Western blotting is a cornerstone technique in molecular biology and biochemistry for identifying and quantifying target proteins. It combines gel electrophoresis with immunodetection, allowing researchers to analyze protein expression, post-translational modifications, and molecular weight. The method involves electrophoretic separation of proteins by size, transferring them to a membrane, and detecting them using specific antibodies. This protocol is designed to help researchers achieve high-quality results with minimal background noise. It includes optimized steps for sample preparation, gel running, transfer, blocking, antibody incubation, and detection. Suitable for a wide range of sample types, this guide supports both chemiluminescent and fluorescent detection systems, making it adaptable to various experimental needs.

Background and principles

Western blotting operates on the principle of protein separation by size through SDS-PAGE, which is a form of polyacrylamide gel electrophoresis used to resolve proteins from a complex mixture. In this process, sodium dodecyl sulfate is used to denature proteins and impart a uniform negative charge, resulting in negatively charged proteins. This denaturation disrupts the native protein structure, ensuring that proteins are separated based solely on molecular weight rather than shape or charge, which is crucial for accurate analysis. The denatured proteins are then loaded onto the gel, and electrophoretic separation occurs as an electric current drives their migration; smaller proteins move faster, allowing size-based resolution. After electrophoresis, proteins are transferred to a nitrocellulose or PVDF membrane using an electric field. Blocking agents prevent non-specific binding, and primary antibodies target specific proteins. Secondary antibodies conjugated to enzymes or fluorophores enable visualization. Detection is achieved via chemiluminescence or fluorescence, producing bands that indicate protein presence and quantity. This method is highly specific and sensitive, making it ideal for protein analysis.
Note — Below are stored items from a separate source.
(** The script, run with [sys.argv = argv].  The f-string of [print] has
    no backslash, so it reads as a raw one does. *)
Definition main (argv : list string) : prog unit :=
  filename <-p argv_1 argv ;
  let functions := drop 2 argv in
  content <-p read_file filename ;
  content <-p lift (wrap_all functions content) ;
  _ <-p write_file filename content ;
  print (PyStr.rf (summary_fields functions filename)
           "Wrapped {len(functions)} functions in {filename}").

End Script.

(** ** Vocabulary of the statements *)
Module Spec.
Import WrapFunctions Script.

(** A name free of the characters that are special in a pattern. *)
Definition plain_chars (cs : list ascii) : bool :=
  forallb (fun c => negb (Re.is_special c)) cs.

Definition plain_name (function_name : string) : bool :=
  plain_chars (chars function_name).

Fixpoint prefixb (p s : list ascii) : bool :=
  match p, s with
  | [], _ => true
  | a :: p', b :: s' => Ascii.eqb a b && prefixb p' s'
  | _ :: _, [] => false
  end.

Fixpoint occursb (needle hay : list ascii) : bool :=
  prefixb needle hay ||
  match hay with
  | [] => false
  | _ :: t => occursb needle t
  end.

(** [needle in hay] *)
Definition occurs_in (needle hay : string) : bool :=
  occursb (chars needle) (chars hay).

(** The rewriter in the spec's words for Step B, "it matches the first
    block in the file satisfying the failure-handling shape": the
    failure-block substitution made once. *)
Definition wrap_function_first_block (content function_name : string)
    : result string :=
  content <-r Re.sub (pattern function_name) replacement content 0 Re.DOTALL ;
  Re.sub catch_pattern (catch_replacement function_name) content 1 Re.DOTALL.

(** What Step A puts in place of the guarded-block opener, and what
    Step B writes in place of a failure block (after the whitespace it
    keeps). *)
Definition wrapper_opener : string :=
  "return withServerActionErrorHandler(async () => {".

Definition written_closer : string :=
  String.append "}, {function_name});" (String STX "}}").

(** *** Files used as examples *)
Fixpoint unlines (ls : list string) : string :=
  match ls with
  | [] => ""
  | l :: ls' => String.append l (String LF (unlines ls'))
  end.

Definition posix : string := String LF "".
Definition windows : string := String CR (String LF "").

Definition one_file (sep filename content : string) : world :=
  World {[ filename := File content true true ]} "" sep.

Definition save_input : string :=
  "export async function save(x) { try { doWork(x); } catch (error) { console.error(e); return { success: false, error: e }; } }".

Definition save_output : string :=
  String.append "export async function save(x) { "
    (String.append wrapper_opener
       (String.append " doWork(x);"
          (String.append " " (String.append written_closer " }")))).

Definition load_input : string := unlines [
  "export async function load(id: string): Promise<Result> {";
  "  try {";
  "    const row = await db.find(id);";
  "    return { success: true, data: row };";
  "  } catch (error) {";
  "    console.error('failed', error);";
  "    return { success: false, error: 'failed' };";
  "  }";
  "}" ]%string.

Definition load_output : string := unlines [
  "export async function load(id: string): Promise<Result> {";
  String.append "  " wrapper_opener;
  "    const row = await db.find(id);";
  "    return { success: true, data: row };";
  String.append "  " written_closer;
  "}" ]%string.

Definition remove_input : string :=
  "export async function remove(id) { try { drop(id); } catch (error) { console.error(error); return { success: false, error: error }; } }".


Definition two_blocks : string := unlines [
  "export async function first(a) {";
  "  try {";
  "    one(a);";
  "  } catch (error) {";
  "    console.error(error);";
  "    return { success: false, error: 'first' };";
  "  }";
  "}";
  "export async function second(b) {";
  "  try {";
  "    two(b);";
  "  } catch (error) {";
  "    console.error(error);";
  "    return { success: false, error: 'second' };";
  "  }";
  "}" ]%string.

(** [two_blocks] after the rewrite for [second]. *)
Definition two_blocks_output : string := unlines [
  "export async function first(a) {";
  "  try {";
  "    one(a);";
  String.append "  " written_closer;
  "}";
  "export async function second(b) {";
  String.append "  " wrapper_opener;
  "    two(b);";
  String.append "  " written_closer;
  "}" ]%string.

(** [two_blocks] after the rewrite for [second], then for [first]. *)
Definition two_blocks_both : string := unlines [
  "export async function first(a) {";
  String.append "  " wrapper_opener;
  "    one(a);";
  String.append "  " written_closer;
  "}";
  "export async function second(b) {";
  String.append "  " wrapper_opener;
  "    two(b);";
  String.append "  " written_closer;
  "}" ]%string.

(** [two_blocks] after Step A for [second], with the first failure block
    of the file rewritten and no other. *)
Definition two_blocks_first_only : string := unlines [
  "export async function first(a) {";
  "  try {";
  "    one(a);";
  String.append "  " written_closer;
  "}";
  "export async function second(b) {";
  String.append "  " wrapper_opener;
  "    two(b);";
  "  } catch (error) {";
  "    console.error(error);";
  "    return { success: false, error: 'second' };";
  "  }";
  "}" ]%string.
(** On a Document in sync whose lines are ASCII, [delete_char(row, col)]
    at a line [row] and a column [col] before the line's end does not
    panic, returns [true], removes the char at byte [col], sets
    [modified], and leaves the rope in sync and the lines ASCII. *)
Theorem delete_char_keeps_rope_in_sync (d : Buf.Document) (row col : nat) (line : rstring) :
  rope_synced d -> forallb is_ascii (Buf.lines d) = true ->
  Buf.lines d !! row = Some line -> col < str_len line ->
  exists d', Buf.delete_char d row col = Some (true, d') /\
    Buf.lines d' = <[row := take col line ++ drop (S col) line]> (Buf.lines d) /\
    rope_synced d' /\ Buf.modified d' = true /\ Buf.filename d' = Buf.filename d /\
    forallb is_ascii (Buf.lines d') = true.
Proof.
  destruct d as [r ls f m u]; unfold rope_synced; simpl.
  intros Hsync Hasc Hl Hcol.
  pose proof (ascii_line_of_doc ls row line Hasc Hl) as Hline.
  pose proof (lookup_lt_Some _ _ _ Hl) as Hrow.
  destruct (row_offset_some ls row Hrow) as [p Hp].
  destruct (join_nl_focus ls row p line Hasc Hl Hp) as (A & B & HA & Hj & Hins).
  unfold Buf.delete_char; simpl.
  replace (length ls <=? row) with false by (symmetry; apply Nat.leb_gt; lia).
  rewrite Hl, (proj2 (Nat.ltb_lt _ _) Hcol).
  rewrite str_len_ascii in Hcol by exact Hline.
  destruct (str_remove_ascii line col Hline Hcol) as [ch Hrm]. rewrite Hrm.
  unfold Buf.get_char_position; simpl. rewrite row_offset_insert, Hp. simpl.
  unfold rope_remove. rewrite Hsync, Hj.
  replace ((p + col <=? p + col + 1) && (p + col + 1 <=? length (A ++ line ++ B))) with true
    by (symmetry; apply andb_true_iff; split; apply Nat.leb_le; rewrite ?length_app; lia).
  eexists. split; [reflexivity|]. simpl. split; [reflexivity|]. split.
  - rewrite Hins, <- HA.
    replace (length A + col + 1) with (length A + S col) by lia.
    rewrite take_app_add, drop_app_add, take_app_le, drop_app_le by lia.
    rewrite <- !app_assoc. reflexivity.
  - split; [reflexivity|]. split; [reflexivity|].
    apply forallb_ascii_insert; [exact Hasc|].
    rewrite is_ascii_app. apply andb_true_iff.
    split; [apply is_ascii_take | apply is_ascii_drop]; exact Hline.
Qed.

Lemma delete_char_keeps_rope_in_sync_witness :
  rope_synced DocumentEdit.doc_two_lines_ed /\
  forallb is_ascii (Buf.lines DocumentEdit.doc_two_lines_ed) = true /\
  Buf.lines DocumentEdit.doc_two_lines_ed !! 0 = Some (lit "ab") /\
  0 < str_len (lit "ab") /\
  exists d', Buf.delete_char DocumentEdit.doc_two_lines_ed 0 0 = Some (true, d') /\
    Buf.lines d' = <[0 := take 0 (lit "ab") ++ drop 1 (lit "ab")]>
                     (Buf.lines DocumentEdit.doc_two_lines_ed) /\
    rope_synced d' /\ Buf.modified d' = true /\
    Buf.filename d' = Buf.filename DocumentEdit.doc_two_lines_ed /\
    forallb is_ascii (Buf.lines d') = true.
Proof.
  split; [vm_compute; reflexivity|]. split; [vm_compute; reflexivity|].
  split; [reflexivity|]. split; [vm_compute; lia|].
  apply (delete_char_keeps_rope_in_sync DocumentEdit.doc_two_lines_ed 0 0 (lit "ab"));
    [vm_compute; reflexivity | vm_compute; reflexivity | reflexivity | vm_compute; lia].
Defined.

(** [save] on a Document with a filename stores the lines joined by
    newlines at that path (for a Document in sync: the rope's text),
    changes no other file, keeps the lines and rope and clears
    [modified]; without a filename it fails with "No filename
    specified" and writes nothing. *)
Theorem save_writes_rope_text (fs : FileSystem) (write_ok : bool) (d : Buf.Document) :
  (Buf.filename d = None -> Buf.save fs write_ok d = Err (Message "No filename specified")) /\
  (forall f, Buf.filename d = Some f ->
     (write_ok = false -> Buf.save fs write_ok d = Err Io) /\
     (write_ok = true ->
      exists d', Buf.save fs write_ok d = Ok (d', <[f := join_nl (Buf.lines d)]> fs) /\
        Buf.lines d' = Buf.lines d /\ Buf.rope d' = Buf.rope d /\
        Buf.filename d' = Buf.filename d /\ Buf.modified d' = false /\
        (rope_synced d -> <[f := join_nl (Buf.lines d)]> fs !! f = Some (Buf.rope d)) /\
        (forall g, g <> f -> <[f := join_nl (Buf.lines d)]> fs !! g = fs !! g))).
Proof.
  unfold Buf.save, fs_write. split; [intros H; rewrite H; reflexivity|].
  intros f Hf. rewrite Hf. split; intros ->; [reflexivity|].
  eexists. split; [reflexivity|]. simpl.
  split_and!; try reflexivity.
  - intros Hs. rewrite lookup_insert_eq, Hs. reflexivity.
  - intros g Hg. apply lookup_insert_ne. congruence.
Qed.

(** Edits outside the text change nothing: [insert_char] on a row past
    the last line returns without touching the Document (not even
    [modified]); [delete_char] on such a row, or at a column at or past
    the line's end, returns [false] and changes nothing. *)
Theorem edits_out_of_range_are_noops (d : Buf.Document) (row col : nat) (c : rchar) :
  (length (Buf.lines d) <= row ->
     Buf.insert_char d row col c = Some d /\ Buf.delete_char d row col = Some (false, d)) /\
  (forall line, Buf.lines d !! row = Some line -> str_len line <= col ->
     Buf.delete_char d row col = Some (false, d)).
Proof.
  split.
  - intros H. unfold Buf.insert_char, Buf.delete_char.
    rewrite (proj2 (Nat.leb_le _ _) H). split; reflexivity.
  - intros line Hl Hc. unfold Buf.delete_char.
    rewrite (proj2 (Nat.leb_gt _ _) (lookup_lt_Some _ _ _ Hl)), Hl.
    rewrite (proj2 (Nat.ltb_ge _ _) Hc). reflexivity.
Qed.

End DocumentSync.

(* ------------------------------------------------------------------ *)
(** * The editor's own Document (src/cli/editor.rs) *)

Module EditorDocument.

(** [Document::save] then [Document::from_file] of src/cli/editor.rs
    gives the lines back for the sequences [join("\n")] and
    [str::lines] agree on, and also for the single empty line (an empty
    file reads back as one empty line). *)
Theorem editor_save_then_from_file (fs : FileSystem) (write_ok : bool) (d : Ed.Document)
    (f : rstring) :
  Ed.filename d = Some f ->
  roundtrip_safe (Ed.lines d) = true \/ Ed.lines d = [[]] ->
  (write_ok = false -> Ed.save fs write_ok d = Err Io) /\
  (write_ok = true ->
   exists d' fs' d'',
     Ed.save fs write_ok d = Ok (d', fs') /\ Ed.from_file fs' f = Ok d'' /\
     Ed.lines d'' = Ed.lines d /\ Ed.modified d' = false).
Proof.
  intros Hf Hsafe. unfold Ed.save, fs_write. rewrite Hf.
  split; intros ->; [reflexivity|].
  eexists _, _, _. split; [reflexivity|].
  unfold Ed.from_file. rewrite lookup_insert_eq. split; [reflexivity|].
  simpl. split; [|reflexivity]. destruct Hsafe as [Hsafe| ->]; [|reflexivity].
  rewrite str_lines_join_nl by exact Hsafe.
  rewrite bool_decide_eq_false_2; [reflexivity|].
  intros E. rewrite E in Hsafe. discriminate.
Qed.

Definition ed_empty_doc : Ed.Document := Ed.mkDocument [[]] (Some (lit "e.txt")) true.

Lemma editor_save_then_from_file_witness :
  Ed.filename ed_empty_doc = Some (lit "e.txt") /\
  (roundtrip_safe (Ed.lines ed_empty_doc) = true \/ Ed.lines ed_empty_doc = [[]]) /\
  (true = false -> Ed.save ∅ true ed_empty_doc = Err Io) /\
  (true = true ->
   exists d' fs' d'',
     Ed.save ∅ true ed_empty_doc = Ok (d', fs') /\ Ed.from_file fs' (lit "e.txt") = Ok d'' /\
     Ed.lines d'' = Ed.lines ed_empty_doc /\ Ed.modified d' = false).
Proof.
  split; [reflexivity|]. split; [right; reflexivity|].
  apply (editor_save_then_from_file ∅ true ed_empty_doc (lit "e.txt"));
    [reflexivity | right; reflexivity].
Defined.

(** [Document::from_file] of src/cli/editor.rs fails with an I/O error
    on a missing file, and otherwise gives a Document with at least one
    line, the file's path and [modified] false. *)
Theorem editor_from_file_nonempty (fs : FileSystem) (f : rstring) :
  (fs !! f = None -> Ed.from_file fs f = Err Io) /\
  (forall d, Ed.from_file fs f = Ok d ->
     Ed.lines d <> [] /\ Ed.filename d = Some f /\ Ed.modified d = false).
Proof.
  unfold Ed.from_file. split; [intros ->; reflexivity|].
  intros d. destruct (fs !! f) as [content|]; [|discriminate].
  intros H. injection H as <-. simpl. split_and!; try reflexivity.
  case_bool_decide as E; [discriminate|exact E].
Qed.

(** On an ASCII line, [insert_char] of src/cli/editor.rs never panics:
    a column past the end appends the char, another column inserts it
    there; [delete_char] at the column where it landed removes it again
    and gives the lines back. *)
Theorem editor_insert_then_delete (d : Ed.Document) (row col : nat) (c : rchar)
    (line : rstring) :
  Ed.lines d !! row = Some line -> is_ascii line = true ->
  exists d1 d2,
    Ed.insert_char d row col c = Some d1 /\
    Ed.lines d1 = <[row := if length line <? col then line ++ [c]
                           else take col line ++ c :: drop col line]> (Ed.lines d) /\
    Ed.modified d1 = true /\
    Ed.delete_char d1 row (Nat.min col (length line)) = Some (true, d2) /\
    Ed.lines d2 = Ed.lines d.
Proof.
  destruct d as [ls f m]; simpl. intros Hl Hasc.
  pose proof (lookup_lt_Some _ _ _ Hl) as Hrow.
  unfold Ed.insert_char; simpl.
  replace (length ls <=? row) with false by (symmetry; apply Nat.leb_gt; lia).
  rewrite Hl, str_len_ascii by exact Hasc.
  (* the line after the insertion, and where the char sits *)
  assert (Hins : exists l',
    (if length line <? col then Some (str_push line c) else str_insert line col c) = Some l' /\
    l' = (if length line <? col then line ++ [c] else take col line ++ c :: drop col line) /\
    l' = take (Nat.min col (length line)) line ++ c :: drop (Nat.min col (length line)) line).
  { destruct (length line <? col) eqn:E.
    - apply Nat.ltb_lt in E. eexists. split; [reflexivity|]. split; [reflexivity|].
      rewrite Nat.min_r by lia. rewrite take_ge, drop_ge by lia. reflexivity.
    - apply Nat.ltb_ge in E. rewrite str_insert_ascii by assumption.
      eexists. split; [reflexivity|]. split; [reflexivity|].
      rewrite Nat.min_l by exact E. reflexivity. }
  destruct Hins as (l' & Hl' & Hshape & Hmid). rewrite Hl'.
  eexists _, _. split; [reflexivity|]. simpl. split; [rewrite Hshape; reflexivity|].
  split; [reflexivity|].
  unfold Ed.delete_char; simpl. rewrite length_insert.
  replace (length ls <=? row) with false by (symmetry; apply Nat.leb_gt; lia).
  rewrite list_lookup_insert_eq by exact Hrow.
  rewrite Hmid.
  replace (Nat.min col (length line) <? str_len (take (Nat.min col (length line)) line ++ c
             :: drop (Nat.min col (length line)) line)) with true
    by (symmetry; apply Nat.ltb_lt; apply str_len_inserted_ascii; [exact Hasc | lia]).
  rewrite str_remove_inserted_ascii by (first [exact Hasc | lia]).
  split; [reflexivity|]. simpl.
  rewrite list_insert_insert_eq. apply list_insert_id. exact Hl.
Qed.

Definition ed_doc_ab : Ed.Document := Ed.mkDocument [lit "ab"] (Some (lit "a.txt")) false.

Lemma editor_insert_then_delete_witness :
  Ed.lines ed_doc_ab !! 0 = Some (lit "ab") /\ is_ascii (lit "ab") = true /\
  exists d1 d2,
    Ed.insert_char ed_doc_ab 0 5 99%N = Some d1 /\
    Ed.lines d1 = <[0 := if length (lit "ab") <? 5 then lit "ab" ++ [99%N]
                         else take 5 (lit "ab") ++ 99%N :: drop 5 (lit "ab")]> (Ed.lines ed_doc_ab) /\
    Ed.modified d1 = true /\
    Ed.delete_char d1 0 (Nat.min 5 (length (lit "ab"))) = Some (true, d2) /\
    Ed.lines d2 = Ed.lines ed_doc_ab.
Proof.
  split; [reflexivity|]. split; [vm_compute; reflexivity|].
  apply editor_insert_then_delete; [reflexivity | vm_compute; reflexivity].
Defined.

End EditorDocument.

(* ------------------------------------------------------------------ *)
(** * The shell's input line and history *)

Lemma str_len_app (l k : rstring) : str_len (l ++ k) = str_len l + str_len k.
Proof. induction l as [|a l IH]; simpl; [reflexivity|]. rewrite IH. lia. Qed.

Lemma utf8_len_pos (c : rchar) : 1 <= utf8_len c.
Proof. unfold utf8_len. repeat case_match; lia. Qed.

(** Byte offsets strictly inside the encoding of a last char are not
    char boundaries. *)
Lemma str_insert_inside_last (l : rstring) (c d : rchar) (k : nat) :
  0 < k < utf8_len c -> str_insert (l ++ [c]) (str_len l + k) d = None.
Proof.
  intros Hk. induction l as [|a l IH].
  - simpl. destruct k as [|k']; [lia|]. cbn [str_insert].
    rewrite (proj2 (Nat.ltb_lt _ _) (proj2 Hk)). reflexivity.
  - pose proof (utf8_len_pos a). simpl.
    destruct (utf8_len a + str_len l + k) as [|n] eqn:E; [lia|].
    cbn [str_insert]. rewrite <- E.
    replace (utf8_len a + str_len l + k <? utf8_len a) with false
      by (symmetry; apply Nat.ltb_ge; lia).
    replace (utf8_len a + str_len l + k - utf8_len a) with (str_len l + k) by lia.
    rewrite IH. reflexivity.
Qed.
(** The states of the hub: from the empty manager by its operations. *)
Inductive reachable : ConnectionManager -> Prop :=
| reach_new : reachable new_manager
| reach_connect ws c m :
    reachable m -> reachable (connect ws c m)
| reach_disconnect c m :
    reachable m -> reachable (disconnect c m)
| reach_subscribe j c m :
    reachable m -> reachable (subscribe_to_job j c m)
| reach_unsubscribe j c m :
    reachable m -> reachable (unsubscribe_from_job j c m)
| reach_send msg c m :
    reachable m -> reachable (send_personal_message msg c m)
| reach_job_update j msg m :
    reachable m -> reachable (broadcast_job_update j msg m)
| reach_broadcast msg m :
    reachable m -> reachable (broadcast_to_all msg m)
| reach_transport c open m ws :
    (* the transport of a connected client closes or is observed open *)
    reachable m -> active_connections m !! c = Some ws ->
    reachable {| active_connections :=
                   <[c := {| ws_open := open; ws_sent := ws_sent ws |}]>
                     (active_connections m);
                 job_subscribers := job_subscribers m |}.

(* ===================================================================== *)
(** * ScrapingService (app/services/scraping_service.py)                  *)
(* ===================================================================== *)

(** ** The tables of [app/models/scraping.py] *)

Record ScrapingJob := mkJob {
  job_url : string;
  job_schema_definition : pydict;
  job_status : string;
  job_created_at : nat;
  job_completed_at : option nat;
  job_error_message : option string;
  job_user_id : string
}.

Record GeneratedScript := mkScript {
  script_job_id : UUID;
  script_content : string;
  script_type : string;
  script_created_at : nat
}.

Record ExtractedData := mkData {
  data_job_id : UUID;
  data : json;
  extracted_at : nat;
  data_count : nat
}.


(** The coroutine handed to [asyncio.create_task]: a call of
    [_execute_scraping_job] that has not run yet. *)
Record Task := mkTask {
  task_job_id : UUID;
  task_url : string;
  task_schema_definition : pydict
}.

(** What the coroutines of the service share: the committed rows of the
    database, the global [connection_manager], the registry
    [self.active_jobs] and the clock. *)
Record World := mkWorld {
  scraping_jobs : gmap UUID ScrapingJob;
  generated_scripts : list GeneratedScript;
  extracted_data : list ExtractedData;
  connection_manager : ConnectionManager;
  active_jobs : gmap UUID Task;
  clock : nat
}.

(** ** Coroutines *)

(** A run of a coroutine: the worlds it made visible, oldest first, how it
    ended, and the world it left. *)
Record Run (A : Type) := mkRun {
  seen : list World;
  outcome : PyResult A;
  final : World
}.
Arguments mkRun {A} seen outcome final.
Arguments seen {A} r.
Arguments outcome {A} r.
Arguments final {A} r.

Definition Coroutine (A : Type) : Type := World -> Run A.

#[global] Instance Coroutine_ret : MRet Coroutine :=
  fun A a w => mkRun [] (Ok a) w.

#[global] Instance Coroutine_bind : MBind Coroutine :=
  fun A B k c w =>
    let r := c w in
    match outcome r with
    | Ok a => let r' := k a (final r) in
              mkRun (seen r ++ seen r')%list (outcome r') (final r')
    | Raise e => mkRun (seen r) (Raise e) (final r)
    end.

(** [raise e] *)
Definition raise {A} (e : PyExc) : Coroutine A :=
  fun w => mkRun [] (Raise e) w.

(** A change of the world that the other coroutines can see. *)
Definition effect (f : World -> World) : Coroutine unit :=
  fun w => mkRun [f w] (Ok tt) (f w).

(** [await] of a collaborator whose outcome is [r] *)
Definition await {A} (r : PyResult A) : Coroutine A :=
  fun w => mkRun [] r w.

(** [try: body  except Exception as e: handler e] *)
Definition try_except {A} (body : Coroutine A) (handler : PyExc -> Coroutine A)
  : Coroutine A :=
  fun w =>
    let r := body w in
    match outcome r with
    | Ok _ => r
    | Raise e => let r' := handler e (final r) in
                 mkRun (seen r ++ seen r')%list (outcome r') (final r')
    end.

(** [try: body  finally: cleanup] *)
Definition try_finally {A} (body : Coroutine A) (cleanup : Coroutine unit)
  : Coroutine A :=
  fun w =>
    let r := body w in
    let r' := cleanup (final r) in
    mkRun (seen r ++ seen r')%list
          (match outcome r' with
           | Ok _ => outcome r
           | Raise e => Raise e
           end)
          (final r').

(** [datetime.utcnow()]: reads the clock, which then moves on *)
Definition utcnow : Coroutine nat :=
  fun w => mkRun [] (Ok (clock w))
             {| scraping_jobs := scraping_jobs w;
                generated_scripts := generated_scripts w;
                extracted_data := extracted_data w;
                connection_manager := connection_manager w;
                active_jobs := active_jobs w;
                clock := S (clock w) |}.

Definition with_jobs (f : gmap UUID ScrapingJob -> gmap UUID ScrapingJob)
    (w : World) : World :=
  {| scraping_jobs := f (scraping_jobs w);
     generated_scripts := generated_scripts w;
     extracted_data := extracted_data w;
     connection_manager := connection_manager w;
     active_jobs := active_jobs w;
     clock := clock w |}.
(** * BTB Gaussian-process tuners ([btb/tuning/gp.py])

    A shallow embedding of the four tuner classes [GP], [GPEi],
    [GPMatern52Ei] and [GPEiVelocity], with the properties of their
    acquisition and exploration policies.

    Number model.  The program computes on IEEE-754 doubles.  A double is
    embedded as a [num]: a finite value (a real number, arithmetic on finite
    values is exact: no rounding, no overflow) or one of the special values
    +inf, -inf and NaN, which follow the IEEE rules (x/0, 0*inf, inf-inf,
    NaN propagation, comparisons with NaN are false).  Zero is unsigned and
    stands for +0.

    The exact arithmetic is an idealisation: on doubles [norm.cdf] and
    [norm.pdf] reach 0 and 1 in the tails, quotients overflow and sums are
    rounded.  The properties stated on [num] are those of the control flow,
    of the special values and of the order of given numbers, or are marked
    as holding in exact arithmetic.  What rounding, overflow or underflow
    decides is stated on the kernel's binary64 numbers instead: the module
    [Binary64] holds the same computations on doubles, with scipy's two
    functions as parameters, and [Binary64Facts] their properties. *)

From Stdlib Require Import Reals Lra Lia List Bool Arith ZArith QArith.
From Stdlib Require Import Sorting.Permutation Sorting.Sorted.
From Stdlib Require PrimFloat Uint63 SpecFloat FloatOps FloatAxioms.
Import ListNotations.

Set Warnings "-inexact-float".

Local Open Scope R_scope.

(** ** Numbers *)

Inductive num : Type :=
| Fin (r : R)
| PInf
| NInf
| NaN.

Definition is_nan (a : num) : bool :=
  match a with NaN => true | _ => false end.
Stage 1 - Sample preparation

Before running a western blot, we must make our protein of interest accessible to the antibodies. This usually involves preparing a lysate containing the proteins from cells or tissues. Lysates can be diluted into several aliquots in a loading buffer and stored frozen at -80°C until ready for use.

Materials required

Steps

Prepare a lysis buffer according to the manufacturer’s instructions.

Keep samples, buffers and equipment on ice throughout the process.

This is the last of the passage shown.